Arginase 1 (Arg1) is a ubiquitous enzyme belonging to the urea cycle that catalyzes the conversion of l-arginine into l-ornithine and urea. In endothelial cells (ECs), Arg1 was proposed to limit the availability of l-arginine for the endothelial nitric oxide synthase (eNOS) and thereby reduce nitric oxide (NO) production, thus promoting endothelial dysfunction and vascular disease. The role of EC Arg1 under homeostatic conditions is in vivo less understood. The aim of this study was to investigate the role of EC Arg1 on the regulation of eNOS, vascular tone, and endothelial function under normal homeostatic conditions in vivo and ex vivo. By using a tamoxifen-inducible EC-specific gene-targeting approach, we generated EC Arg1 KO mice. Efficiency and specificity of the gene targeting strategy was demonstrated by DNA recombination and loss of Arg1 expression measured after tamoxifen treatment in EC only. In EC Arg1 KO mice we found a significant decrease in Arg1 expression in heart and lung ECs and in the aorta, however, vascular enzymatic activity was preserved likely due to the presence of high levels of Arg1 in smooth muscle cells. Moreover, we found a downregulation of eNOS expression in the aorta, and a fully preserved systemic l-arginine and NO bioavailability, as demonstrated by the levels of l-arginine, l-ornithine, and l-citrulline as well as nitrite, nitrate, and nitroso-species. Lung and liver tissues from EC Arg1 KO mice showed respectively increase or decrease in nitrosyl-heme species, indicating that the lack of endothelial Arg1 affects NO bioavailability in these organs. In addition, EC Arg1 KO mice showed fully preserved acetylcholine-mediated vascular relaxation in both conductance and resistant vessels but increased phenylephrine-induced vasoconstriction. Systolic, diastolic, and mean arterial pressure and cardiac performance in EC Arg1 KO mice were not different from the wild-type littermate controls. In conclusion, under normal homeostatic conditions, lack of EC Arg1 expression is associated with a down-regulation of eNOS expression but a preserved NO bioavailability and vascular endothelial function. These results suggest that a cross-talk exists between Arg1 and eNOS to control NO production in ECs, which depends on both L-Arg availability and EC Arg1-dependent eNOS expression.

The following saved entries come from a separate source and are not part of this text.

Lemma sorted_ext o o' (l : list timer_ref) :
  (forall r, r ∈ l -> o r = o' r) ->
  StronglySorted (fun a b => o a <= o b) l -> StronglySorted (fun a b => o' a <= o' b) l.
Proof.
  intros E. induction 1 as [|a l Hs IH Hle]; [apply SSorted_nil|]. apply SSorted_cons.
  - apply IH. intros r Hr. apply E. by right.
  - rewrite Forall_forall in *. intros x Hx. rewrite <- !E by (by left || by right). auto.
Qed.

Lemma rows_ok_ext o o' rows :
  (forall r, in_rows r rows -> o r = o' r) -> rows_ok o rows -> rows_ok o' rows.
Proof.
  intros E [Hok Hn]. split; [|done]. rewrite Forall_forall in *. intros l Hl.
  destruct (Hok l Hl). split; [done|]. eapply sorted_ext; [|done]. intros r Hr. apply E.
  apply Exists_exists. eauto.
Qed.

(** ** The timer list invariant *)

Definition timer_off (base : Z) (s : kstate) (r : timer_ref) : Z :=
  match timers s !! r with Some tm => offset base (tm_timeout_tick tm) | None => 0 end.

(** The timers of [X] are being handled: their flag may be set although they are
    not on the list. *)
Record timer_inv (base : Z) (X : gset timer_ref) (s : kstate) : Prop := {
  ti_level : length (rt_timer_list s) = RT_TIMER_SKIP_LIST_LEVEL;
  ti_rows : rows_ok (timer_off base s) (rt_timer_list s);
  ti_window : forall r, r ∈ last_row s -> exists tm, timers s !! r = Some tm /\
    offset base (tm_timeout_tick tm) < HALF_TICK /\ has_flag RT_TIMER_FLAG_ACTIVATED tm = true;
  ti_active : forall r tm, r ∉ X -> timers s !! r = Some tm ->
    has_flag RT_TIMER_FLAG_ACTIVATED tm = true -> r ∈ last_row s
}.

(** What the timer operations change. *)
Definition retimed (s s' : kstate) : Prop :=
  s' = set_random_nr (random_nr s') (set_rt_timer_list (rt_timer_list s') (set_timers (timers s') s)).

Lemma wp_get_timer r tm (Q : rt_timer -> kstate -> Prop) s :
  timers s !! r = Some tm -> Q tm s -> wp (get_timer r) Q s.
Proof. intros E HQ. unfold get_timer. do 2 wp_step. by eapply wp_opt. Qed.
Lemma kinv_retouch X s t th th' :
  kinv X s -> threads s !! t = Some th -> same_sched th th' ->
  kinv X (set_threads (<[t := th']> (threads s)) s).
Proof.
  intros Hk E (E1 & E2 & E3 & E4 & E5 & E6 & E7). pose proof (ki_sched _ _ Hk) as [Hwf Hbm Hex Hth].
  eapply kinv_step; [exact Hk| |done|done|done| |]; simpl.
  - split; [done|by apply (bitmap_ok_ext s)|..]; simpl.
    + intros l u Hin. destruct (decide (t = u)) as [<-|]; [rewrite lookup_insert_eq; eauto|].
      rewrite lookup_insert_ne by done. by eapply Hex.
    + intros u thu HX [[<- <-]|[Hne Eu]]%lookup_insert_Some; [|by apply (thread_ok_ext s); [|apply Hth]].
      destruct (Hth t th HX E) as [C1 C2 C3 C4 C5 C6 C7]. split; [done|by rewrite E2|by rewrite E3| |by rewrite E7| |].
      * rewrite E1. unfold masks_ok. rewrite E2, E4, E5, E6. exact C4.
      * intros l Hl. specialize (C6 l Hl). destruct l; simpl in *; by rewrite E1, ?E2.
      * rewrite E1, E2. exact C7.
  - intros u [? [[<- _]|[_ ?]]%lookup_insert_Some]; eauto.
  - intros u thu Hin Eu. destruct (decide (t = u)) as [<-|]; [|rewrite lookup_insert_ne by done; eauto].
    rewrite lookup_insert_eq. assert (thu = th) as -> by congruence. exists th'. split; [done|]. by rewrite E1.
Qed.

(** ** Suspend and resume *)

Lemma rt_thread_suspend_spec X s t th :
  kinv X s -> t ∉ X -> threads s !! t = Some th -> th_stat th = RT_THREAD_READY ->
  wp (rt_thread_suspend t) (fun e s' => e = RT_EOK /\ kinv X s' /\ frame0 s s' /\
    threads s' = <[t := set_th_stat RT_THREAD_SUSPEND th]> (threads s) /\
    tlists s' = Abs.remove t (tlists s) /\ TThread t ∉ last_row s') s.
Proof.
  intros Hk HX E Hst. destruct (kinv_thread _ _ _ _ Hk HX E) as [C1 C2 C3 C4 C5 C6 C7].
  assert (masks_ok th) as Hm by (apply C4; by rewrite Hst).
  unfold rt_thread_suspend. wp_step. apply nonnull_ok; [done|]. wp_step. eapply wp_get_thread; [done|].
  rewrite Hst. simpl. wp_step. eapply wp_upd_thread; [done|].
  pose proof (kinv_exempt _ _ _ _ (set_th_stat RT_THREAD_SUSPEND th) Hk E ltac:(by left)) as Hk1.
  set (s1 := set_threads _ s) in *. wp_step.
  eapply wp_mono; [apply (rt_schedule_remove_thread_spec (X ∪ {[t]}) s1 t (set_th_stat RT_THREAD_SUSPEND th))|].
  { apply Hk1. } { apply lookup_insert_eq. } { done. } { exact C2. } { exact Hm. }
  { intros q Hq. apply (ready_at X s t th); [apply Hk|done|done|done]. }
  intros ? s2 (Hs2 & Etl & Hrt).
  assert (threads s2 = threads s1) as Eth by (by rewrite Hrt).
  assert (kinv (X ∪ {[t]}) s2) as Hk2.
  { eapply kinv_step; [exact Hk1|eapply sched_inv_weaken; [done|set_solver]|by rewrite Hrt|by rewrite Hrt|by rewrite Hrt| |].
    - intros t'. by rewrite Eth.
    - intros t' th' _. rewrite Eth. eauto. }
  assert (threads s2 !! t = Some (set_th_stat RT_THREAD_SUSPEND th)) as E2.
  { rewrite Eth. apply lookup_insert_eq. }
  destruct (kinv_timer _ _ _ _ Hk2 E2) as (tm & Etm & Htm). destruct (ki_timer _ _ Hk2) as [D HD].
  wp_step. eapply wp_mono; [eapply (rt_timer_stop_spec _ D s2 _ tm); [done|by apply timer_nonnull_thread|done]|].
  intros e s3 ->. wp_step. destruct (stop_thread_timer _ _ _ _ Hk2 Etm Htm) as [Hk3 Hn3].
  split_and!; [done| | |exact Eth|exact Etl|done].
  - eapply kinv_readmit; [done|exact E2|]. apply unlinked_ok; try done. simpl. rewrite Etl. apply not_linked_removed.
  - etrans; [|by apply (retimed_frame0 s2)]. etrans; [|by apply retabled_frame0]. done.
Qed.

(** ** Resume *)

Definition resumed_threads (t : ptr) (th : rt_thread) (s : kstate) : gmap ptr rt_thread :=
  <[t := set_th_stat RT_THREAD_READY th]> (threads s).
Definition resumed_lists (t : ptr) (th : rt_thread) (s : kstate) : gmap list_id (list ptr) :=
  Abs.insert_back (LReady (th_current_priority th)) t (Abs.remove t (tlists s)).

(** Taking a suspended thread from where it waits and making it ready *)
Lemma make_ready X s t th (Q : unit -> kstate -> Prop) :
  kinv (X ∪ {[t]}) s -> threads s !! t = Some th -> ~ Abs.linked t (tlists s) -> TThread t ∉ last_row s ->
  t <> RT_NULL -> prio_ok (th_current_priority th) -> prio_ok (th_init_priority th) ->
  masks_ok th -> stack_ok th = true ->
  (forall s', kinv X s' -> frame0 s s' -> threads s' = resumed_threads t th s ->
    tlists s' = Abs.insert_back (LReady (th_current_priority th)) t (tlists s) ->
    timers s' = timers s -> rt_timer_list s' = rt_timer_list s -> Q tt s') ->
  wp (rt_schedule_insert_thread t) Q s.
Proof.
  intros Hk E Hl Hn Ht Hp Hip Hm Hst HQ. eapply ok_wp; [apply rt_schedule_insert_thread_run; try done; apply Hk|].
  apply HQ; try done. eapply kinv_step; [exact Hk| |done|done|done| |]; simpl.
  - apply inserted_inv; [apply Hk|done..].
  - intros t' [? [[<- _]|[_ ?]]%lookup_insert_Some]; eauto.
  - intros t' th' Hin E'. rewrite lookup_insert_ne by (by intros <-). eauto.
Qed.

Lemma rt_thread_resume_spec X s t th :
  kinv X s -> t ∉ X -> threads s !! t = Some th -> th_stat th = RT_THREAD_SUSPEND ->
  wp (rt_thread_resume t) (fun e s' => e = RT_EOK /\ kinv X s' /\ frame0 s s' /\
    threads s' = resumed_threads t th s /\ tlists s' = resumed_lists t th s /\
    TThread t ∉ last_row s') s.
Proof.
  intros Hk HX E Hst. destruct (kinv_thread _ _ _ _ Hk HX E) as [C1 C2 C3 C4 C5 C6 C7].
  assert (masks_ok th) as Hm by (apply C4; by rewrite Hst).
  unfold rt_thread_resume. wp_step. apply nonnull_ok; [done|]. wp_step. eapply wp_get_thread; [done|].
  rewrite Hst. simpl. wp_step. unfold tlist_remove, upd_tlists. wp_step.
  set (s1 := set_tlists _ s).
  assert (kinv (X ∪ {[t]}) s1) as Hk1.
  { eapply kinv_step; [exact Hk|apply unwait_inv; [apply Hk|]|done|done|done|done|eauto].
    eapply (not_ready_list X); [apply Hk|done|done|by rewrite Hst]. }
  destruct (kinv_timer _ _ _ _ Hk1 E) as (tm & Etm & Htm). destruct (ki_timer _ _ Hk1) as [D HD].
  wp_step. eapply wp_mono; [eapply (rt_timer_stop_spec _ D s1 _ tm); [done|by apply timer_nonnull_thread|done]|].
  intros e s2 ->. destruct (stop_thread_timer _ _ _ _ Hk1 Etm Htm) as [Hk2 Hn2].
  wp_step. eapply (make_ready X _ t th); try done; [apply not_linked_removed|].
  intros s' Hk' Hfr Eth Etl Etm' Er. wp_step. split_and!; [done|done| |done|done|].
  - etrans; [|exact Hfr]. done.
  - by rewrite (last_row_eq _ _ Er).
Qed.

Lemma rt_thread_suspend_error s t th :
  t <> RT_NULL -> threads s !! t = Some th -> th_stat th <> RT_THREAD_READY ->
  rt_thread_suspend t s = Ok (- RT_ERROR) s.
Proof.
  intros Ht E Hst. apply Z.eqb_neq in Ht, Hst. unfold rt_thread_suspend, nonnull, get_thread, mbind, M_bind, get.
  rewrite Ht. simpl. rewrite E. simpl. by rewrite Hst.
Qed.

Lemma rt_thread_resume_error s t th :
  t <> RT_NULL -> threads s !! t = Some th -> th_stat th <> RT_THREAD_SUSPEND ->
  rt_thread_resume t s = Ok (- RT_ERROR) s.
Proof.
  intros Ht E Hst. apply Z.eqb_neq in Ht, Hst. unfold rt_thread_resume, nonnull, get_thread, mbind, M_bind, get.
  rewrite Ht. simpl. rewrite E. simpl. by rewrite Hst.
Qed.

(** ** Scheduling *)

Lemma rt_schedule_kinv s (Q : unit -> kstate -> Prop) :
  kinv ∅ s -> (exists p, ready s p <> []) ->
  (forall s', kinv ∅ s' -> frame s s' -> threads s' = threads s -> tlists s' = tlists s ->
     timers s' = timers s -> rt_timer_list s' = rt_timer_list s ->
     (rt_scheduler_lock_nest s = 0 -> next_thread s' (rt_current_thread s')) -> Q tt s') ->
  wp rt_schedule Q s.
Proof.
  intros Hk Hex HQ. eapply wp_mono; [apply (rt_schedule_inv s (ki_sched _ _ Hk) Hex)|].
  intros [] s' (Hs' & Hre & Hnext).
  assert (frame s s' /\ threads s' = threads s /\ tlists s' = tlists s /\ timers s' = timers s /\
    rt_timer_list s' = rt_timer_list s) as (Hf & E1 & E2 & E3 & E4) by (by destruct Hre as [->|(t & p & ->)]).
  apply HQ; try done. eapply kinv_step; [exact Hk|done|done|done|apply Hf|..]; rewrite E1; eauto.
Qed.

(** A thread made ready makes the ready table non-empty. *)
Lemma ready_nonempty s t p : t ∈ ready s p -> exists p, ready s p <> [].
Proof. intros Hin. exists p. intros E. rewrite E in Hin. by apply elem_of_nil in Hin. Qed.

Lemma insert_back_ready s t p st :
  tlists s = Abs.insert_back (LReady p) t st -> exists p, ready s p <> [].
Proof.
  intros E. apply (ready_nonempty s t p). unfold ready. rewrite E, lookup_insert_back, decide_True by done.
  apply elem_of_app. right. by apply list_elem_of_singleton.
Qed.

(** ** Priorities *)

Lemma calc_priority_ok th : prio_ok (th_current_priority th) -> masks_ok (calc_priority th).
Proof.
  unfold masks_ok, calc_priority, prio_ok. intros Hp. pose proof prio_max_range.
  assert (forall n, 0 <= n < 32 -> u32 (Z.shiftl 1 n) = Z.shiftl 1 n) as Hu.
  { intros n Hn. apply uwrap_small. rewrite Z.shiftl_mul_pow2, Z.mul_1_l by lia.
    split; [lia|]. apply Z.pow_lt_mono_r; lia. }
  destruct (Z.leb_spec RT_THREAD_PRIORITY_MAX 32).
  - replace (32 <? RT_THREAD_PRIORITY_MAX) with false by lia. simpl. apply Hu. lia.
  - replace (32 <? RT_THREAD_PRIORITY_MAX) with true by lia. simpl. split; [done|].
    assert (0 <= Z.shiftr (th_current_priority th) 3 < 32).
    { rewrite Z.shiftr_div_pow2 by lia. split; [apply Z.div_pos|apply Z.div_lt_upper_bound]; lia. }
    split; [by apply Hu|]. apply uwrap_small.
    change 7 with (Z.ones 3). rewrite Z.land_ones by lia. pose proof (Z.mod_pos_bound (th_current_priority th) (2 ^ 3) ltac:(lia)).
    rewrite Z.shiftl_mul_pow2, Z.mul_1_l by lia. split; [lia|]. apply Z.pow_lt_mono_r; lia.
Qed.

精氨酸酶 1(Arg1)是一种普遍存在的酶,属于尿素循环,可催化 l-精氨酸转化为 l-鸟氨酸和尿素。在内皮细胞(ECs)中,Arg1 被认为可限制内皮一氧化氮合酶(eNOS)中 l-精氨酸的可用性,从而减少一氧化氮(NO)的产生,从而促进内皮功能障碍和血管疾病。在体内,ECs 中 Arg1 的稳态条件下的作用理解得较少。本研究的目的是研究 EC Arg1 在体内和体外正常稳态条件下对 eNOS、血管张力和内皮功能的调节作用。通过使用他莫昔芬诱导的内皮细胞特异性基因靶向方法,我们生成了 EC Arg1 KO 小鼠。通过 DNA 重组证明了基因靶向策略的效率和特异性,并在仅 EC 中用他莫昔芬处理后测量了 Arg1 表达的丧失。在 EC Arg1 KO 小鼠中,我们发现心脏和肺 ECs 以及主动脉中的 Arg1 表达显著降低,但是血管酶活性得以保留,可能是由于平滑肌细胞中 Arg1 水平较高所致。此外,我们发现主动脉中 eNOS 表达下调,并且全身 l-精氨酸和 NO 生物利用度完全保留,这通过 l-精氨酸、l-鸟氨酸和 l-瓜氨酸以及亚硝酸盐、硝酸盐和亚硝酰基的水平来证明。EC Arg1 KO 小鼠的肺和肝组织分别显示出亚硝酰基血红素的增加或减少,表明内皮 Arg1 的缺乏会影响这些器官中的 NO 生物利用度。此外,EC Arg1 KO 小鼠在传导和阻力血管中均表现出乙酰胆碱介导的血管舒张完全保留,但对苯肾上腺素诱导的血管收缩作用增强。EC Arg1 KO 小鼠的收缩压、舒张压和平均动脉压以及心脏功能与野生型同窝对照无差异。总之,在正常稳态条件下,缺乏 EC Arg1 表达与 eNOS 表达下调有关,但 NO 生物利用度和血管内皮功能保留。这些结果表明,Arg1 和 eNOS 之间存在相互作用,以控制 ECs 中的 NO 产生,这取决于 l-精氨酸的可用性和 EC Arg1 依赖性 eNOS 表达。